Orthodox boys are inducted into this practice at the tender age of 13, when the message of “Now you are a man” conflates with the experience of being barked at and then being expected to just, well, keep going. As one man told me in the context of research I conducted on Orthodox men, boys learn that to be a man means not to cry, not to get upset, and not to even feel the experience of an entire congregation barking at you. You just keep performing. Orthodox girls, however, are not inducted into this emotionless performance, and that has some interesting repercussions.
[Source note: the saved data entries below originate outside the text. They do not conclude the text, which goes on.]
(** C10. The source lines printed for a frame are at most the lines that
    the context read returned: the loops print one source line for each
    highlighted line whose index is an index of [lines] and drop the
    others, and the index [lines[i]] of the single-node edition is never
    out of range (the loop returns). *)
Theorem source_lines_within_bounds fs hl frame hls lines startLine
    errorLineIndex width :
  (count_site SourceLine
     (Chain.printLines hls 0 lines startLine errorLineIndex width)
   = Nat.min (List.length hls) (List.length lines)
   /\ Chain.printLines hls 0 lines startLine errorLineIndex width
      = Chain.printLines (firstn (List.length lines) hls) 0 lines startLine
          errorLineIndex width)
  /\ (exists out,
        Single.printLines hls 0 lines startLine errorLineIndex width = Some out
        /\ count_site SourceLine out = Nat.min (List.length hls) (List.length lines)
        /\ Single.printLines (firstn (List.length lines) hls) 0 lines startLine
             errorLineIndex width = Some out)
  /\ match readSourceContextLines fs (File frame) (Line frame) 1 with
     | inl (read, _) =>
         count_site SourceLine (Chain.printFrame fs hl frame) <= List.length read
         /\ exists out, Single.printFrame fs hl frame = Some out
                        /\ count_site SourceLine out <= List.length read
     | inr _ =>
         count_site SourceLine (Chain.printFrame fs hl frame) = 0
         /\ exists out, Single.printFrame fs hl frame = Some out
                        /\ count_site SourceLine out = 0
     end.
Proof.
  split; [|split].
  - split.
    + rewrite Chain_printLines_count. now rewrite Nat.sub_0_r.
    + rewrite Chain_printLines_surplus at 1. now rewrite Nat.sub_0_r.
  - destruct (Single_printLines_total lines startLine errorLineIndex width hls 0)
      as (out & Hout & Hcount).
    exists out. rewrite Nat.sub_0_r in Hcount. repeat split; try assumption.
    rewrite Single_printLines_surplus in Hout. now rewrite Nat.sub_0_r in Hout.
  - unfold Chain.printFrame, Single.printFrame.
    destruct (readSourceContextLines fs (File frame) (Line frame) 1)
      as [[read start]|err].
    + split.
      * rewrite count_site_cons, Chain_printLines_count. cbn. lia.
      * match goal with
        | |- context [Single.printLines ?h 0 ?l ?s ?e ?w] =>
            destruct (Single_printLines_total l s e w h 0) as (out & -> & Hcount)
        end.
        eexists. split; [reflexivity|].
        rewrite count_site_cons, Hcount. cbn. lia.
    + split; [reflexivity|]. eexists. split; reflexivity.
Qed.

(** ** The caret row *)

Lemma count_byte_app b s t :
  count_byte b (s ++ t) = (count_byte b s + count_byte b t)%nat.
Proof.
  induction s as [|c s IH]; cbn [count_byte append]; [reflexivity|].
  rewrite IH. lia.
Qed.

Lemma count_byte_Repeat_same b n :
  count_byte b (strings_Repeat (String b "") n) = n.
Proof.
  induction n as [|n IH]; cbn [strings_Repeat count_byte append]; [reflexivity|].
  now rewrite Ascii.eqb_refl, IH.
Qed.

Lemma count_byte_Repeat_other b c n :
  Ascii.eqb c b = false ->
  count_byte b (strings_Repeat (String c "") n) = 0.
Proof.
  intros Hc. induction n as [|n IH]; cbn [strings_Repeat count_byte append];
    [reflexivity|]. now rewrite Hc, IH.
Qed.

Lemma caretRow_carets width line :
  count_byte "^" (snd (Single.caretRow width line)) = String.length line.
Proof.
  unfold Single.caretRow, boldGray, red. cbn [snd].
  rewrite !count_byte_app, count_byte_Repeat_same,
    (count_byte_Repeat_other "^" " ") by reflexivity.
  change (count_byte "^" colorBoldGray) with 0.
  change (count_byte "^" colorRed) with 0.
  change (count_byte "^" colorReset) with 0.
  change (count_byte "^" newline) with 0.
  change (count_byte "^" "  ") with 0.
  change (count_byte "^" " | ") with 0.
  lia.
Qed.

Lemma character_count_ascii line :
  all_ascii line = true -> character_count line = String.length line.
Proof.
  induction line as [|c line IH]; cbn [all_ascii character_count String.length];
    [reflexivity|].
  intros [Hc Hline]%andb_prop. rewrite IH by exact Hline.
  unfold is_continuation.
  apply Nat.ltb_lt in Hc.
  destruct (Nat.leb_spec 128 (nat_of_ascii c)); [lia | reflexivity].
Qed.

(** C8 (as amended). In the single-node edition, when the context of a
    frame is read and the line of the frame is printed, that line, in
    bold, is followed by a caret row whose number of carets is the number
    of bytes ([len]) of the line as read from the file; this is the number
    of its characters when the line holds single-byte characters only. *)
Theorem caret_row_length fs hl frame lines startLine i line hLine :
  readSourceContextLines fs (File frame) (Line frame) 1 = inl (lines, startLine) ->
  Z.of_nat i = GoInt.sub (Line frame) startLine ->
  nth_error lines i = Some line ->
  nth_error (strings_Split (highlightedBuf hl (strings_Join lines newline)) LF) i
    = Some hLine ->
  let width := lineNumWidth startLine lines in
  (exists before after,
     Single.printFrame fs hl frame =
     Some (before ++
           [sourceLine true width (GoInt.add startLine (Z.of_nat i)) hLine;
            Single.caretRow width line] ++ after)%list)
  /\ count_byte "^" (snd (Single.caretRow width line)) = String.length line
  /\ (all_ascii line = true ->
      count_byte "^" (snd (Single.caretRow width line)) = character_count line).
Proof.
  intros Hread Hidx Hline HhLine width.
  split; [|split].
  - unfold Single.printFrame. rewrite Hread.
    destruct (Single_printLines_caret lines startLine
                (GoInt.sub (Line frame) startLine) width
                (strings_Split (highlightedBuf hl (strings_Join lines newline)) LF)
                0 i line hLine) as (before & after & Hout);
      [lia | now rewrite Nat.sub_0_r | assumption | assumption |].
    subst width. rewrite Hout. cbn [option_map].
    exists (frameHeader frame :: before), after. reflexivity.
  - apply caretRow_carets.
  - intros Hascii. rewrite caretRow_carets. symmetry.
    now apply character_count_ascii.
Qed.

Lemma caret_row_length_witness :
  (exists before after,
     Single.printFrame Examples.app_fs Examples.failing_engine Examples.gamma_frame =
     Some (before ++
           [sourceLine true 2 10 "	return tracerr.New(reason)";
            Single.caretRow 2 "	return tracerr.New(reason)"] ++ after)%list)
  /\ count_byte "^" (snd (Single.caretRow 2 "	return tracerr.New(reason)")) = 27
  /\ (all_ascii "	return tracerr.New(reason)" = true ->
      count_byte "^" (snd (Single.caretRow 2 "	return tracerr.New(reason)"))
      = character_count "	return tracerr.New(reason)").
Proof.
  apply (caret_row_length Examples.app_fs Examples.failing_engine
           Examples.gamma_frame
           ["	}"; "	return tracerr.New(reason)"; "}"] 9 1
           "	return tracerr.New(reason)" "	return tracerr.New(reason)");
    reflexivity.
Defined.

(** C8 as it was stated fails on a line with a character of several
    bytes: the line [// e-acute] has 4 characters and gets 5 carets. *)
Lemma caret_characters_counterexample :
  readSourceContextLines Examples.accent_fs "/src/app/accent.go" 1 1
    = inl ([Examples.accent_line], 1%Z)
  /\ Single.printFrame Examples.accent_fs Examples.failing_engine
       Examples.accent_frame
     = Some [frameHeader Examples.accent_frame;
             sourceLine true 1 1 Examples.accent_line;
             Single.caretRow 1 Examples.accent_line]
  /\ count_byte "^" (snd (Single.caretRow 1 Examples.accent_line)) = 5
  /\ character_count Examples.accent_line = 4.
Proof. repeat split. Qed.

(** ** The walk over the cause chain *)

Section Report.

Import Chain.
Local Open Scope list_scope.

Variables (fs : FileSystem) (hl : Highlighter) (h : Heap).

(** Where the walk can go on, the node could be printed. *)
Lemma printNode_of_Unwrap e next :
  errors_Unwrap h e = Some next -> exists out, printNode fs hl h e = Some out.
Proof.
  destruct e as [[p|]|msg inner]; cbn; [|discriminate|eauto].
  destruct (nth_error h p); [eauto | discriminate].
Qed.

Lemma Fprint_loop_nil fuel isFirst :
  Fprint_loop fuel fs hl h None isFirst = Some [].
Proof. now destruct fuel. Qed.

(** The report of a chain: the nodes in the order of the chain, a
    separator before each but the first. *)
Lemma Fprint_loop_chain e l :
  cause_chain h e l ->
  forall fuel isFirst, List.length l <= fuel ->
  exists first rest,
    Forall2 (fun err out => printNode fs hl h err = Some out) l (first :: rest)
    /\ Fprint_loop fuel fs hl h (Some e) isFirst =
       Some ((if isFirst then [] else [separator])
             ++ first ++ flat_map (cons separator) rest).
Proof.
  induction 1 as [e Hend|e e' l Hstep Hchain IH]; intros fuel isFirst Hfuel;
    (destruct fuel as [|fuel]; [cbn in Hfuel; lia|]);
    cbn [Fprint_loop].
  - destruct (printNode_of_Unwrap e _ Hend) as [node Hnode].
    rewrite Hnode, Hend, Fprint_loop_nil.
    exists node, []. split; [repeat constructor; exact Hnode|].
    cbn [flat_map]. reflexivity.
  - destruct (printNode_of_Unwrap e _ Hstep) as [node Hnode].
    rewrite Hnode, Hstep.
    destruct (IH fuel false) as (first & rest & Hall & ->);
      [cbn in Hfuel; lia|].
    exists node, (first :: rest). split; [constructor; assumption|].
    cbn [flat_map app]. reflexivity.
Qed.


(** No write of a node is a separator, by its place or by its text. *)
Lemma printLines_plain lines startLine idx width hls : forall i,
  Forall plain_write (printLines hls i lines startLine idx width).
Proof.
  induction hls as [|hLine hls IH]; intros i; cbn [printLines]; [constructor|].
  destruct (List.length lines <=? i)%nat; [apply IH|].
  constructor; [|apply IH].
  split; [reflexivity|].
  unfold sourceLine, gutter.
  now destruct (Z.of_nat i =? idx)%Z.
Qed.

Lemma printFrame_plain frame : Forall plain_write (printFrame fs hl frame).
Proof.
  unfold printFrame. constructor; [split; reflexivity|].
  destruct (readSourceContextLines fs (File frame) (Line frame) 1)
    as [[lines start]|err].
  - apply printLines_plain.
  - repeat constructor.
Qed.

Lemma printNode_plain e out :
  printNode fs hl h e = Some out -> Forall plain_write out.
Proof.
  destruct e as [[p|]|msg inner]; cbn [printNode]; try discriminate.
  - destruct (nth_error h p) as [node|]; [|discriminate].
    intros [= <-]. constructor; [split; reflexivity|].
    induction (Frames node) as [|frame frames IH]; cbn [flat_map];
      [constructor|].
    apply Forall_app. split; [apply printFrame_plain | exact IH].
  - intros [= <-]. repeat constructor.
Qed.

Lemma plain_counts out :
  Forall plain_write out ->
  count_site Separator out = 0 /\ count_text (snd separator) out = 0.
Proof.
  induction 1 as [|w out [Hsite Htext] _ [IHs IHt]]; [split; reflexivity|].
  unfold count_site, count_text in *. cbn [filter].
  rewrite Hsite, Htext. now split.
Qed.

Lemma count_text_cons text w out :
  count_text text (w :: out) =
  (if String.eqb (snd w) text then 1 else 0) + count_text text out.
Proof.
  unfold count_text. cbn [filter]. now destruct (String.eqb (snd w) text).
Qed.

Lemma count_text_app text out out' :
  count_text text (out ++ out') = count_text text out + count_text text out'.
Proof. unfold count_text. now rewrite filter_app, length_app. Qed.

Lemma separators_counts nodes :
  Forall (Forall plain_write) nodes ->
  count_site Separator (flat_map (cons separator) nodes) = List.length nodes
  /\ count_text (snd separator) (flat_map (cons separator) nodes)
     = List.length nodes.
Proof.
  induction 1 as [|node nodes Hnode _ [IHs IHt]]; [split; reflexivity|].
  destruct (plain_counts node Hnode) as [Hs Ht].
  cbn [flat_map app List.length].
  rewrite count_site_cons, count_text_cons, count_site_app, count_text_app.
  rewrite String.eqb_refl, Hs, Ht, IHs, IHt. split; reflexivity.
Qed.

End Report.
It wasn’t all that surprising to me to read Leora Jackson’s blog post on the Jewish Women’s Archive blog, in which she recounts her first experience of layning on Simchat Torah at the age of 13 and being corrected by a man who told her she was “doing it wrong.” “My thirteen-year-old self had no idea how to handle the situation,” she writes. “I waited till he finished, excused myself to go to the bathroom, and didn’t return. I didn’t read Torah again, or act as a leader in religious services of any kind for several years.” The man who corrected her was expecting her to be just like the boys. But she didn’t realize that to be like the boys means to suck it up and keep going.

One of the interesting side-effects of the partnership minyan phenomenon — in which women and girls layn in Orthodox settings — is that girls have now become the object of the barkers, and are often shocked by the experience. I have seen many girls cry after reading Torah. I once saw a girl run out of services after a man reprimanded a girl for incorrectly pronouncing the “heh” sound at the end of certain verses. Another time, a girl was in tears after a series of barks despite the fact that she was sure she pronounced it all correctly. One mother told me that her daughter refuses to layn again after her experience of being aggressively corrected.

I have no doubt that some people will argue that girls need to get thicker skin and stop being so, well, girly. But I don’t see it that way. Don’t get me wrong — as the daughter of a professional layner, and as someone who loves layning myself, I appreciate a skilled, practiced Torah reading as much as the next guy, and I can admit that I sometimes find myself sighing in disappointment when the layning is particularly botched. But I don’t think that airing those sentiments publicly serves the Jewish community or God or my own spiritual development. I don’t think those sentiments are spiritual or divine or particularly kind. And I wish to God that the Orthodox community would just get over itself and stop being so pedantic and judgmental and so eager to watch and measure one another’s religious performance.

I believe that tradition needs to be transmitted with love and compassion. If we don’t have those basic qualities, the tradition is worthless. When we educate boys to be emotionless men, they may find some real-life benefits to having thick skin, but it comes at a severe price: We end up with a community of thick-skinned, emotionless men. That explains a lot about the current state of Orthodoxy.

As women enter the sanctuary and public religious life, we have a mission not only to ourselves but to the entire community. It is our job to remind men — and women — that they are allowed to feel and experience and even sometimes cry. Our goal as a religious community should be not to stymie pain but to become so sensitive to pain that we do not ever want to inflict it on another human being. That goal, of working towards alleviating human suffering, is at the foundation of what it means to be a holy community. And that is ultimately my goal, and it is a fine mission for women. We are the ones who can remind men that their hearts still function.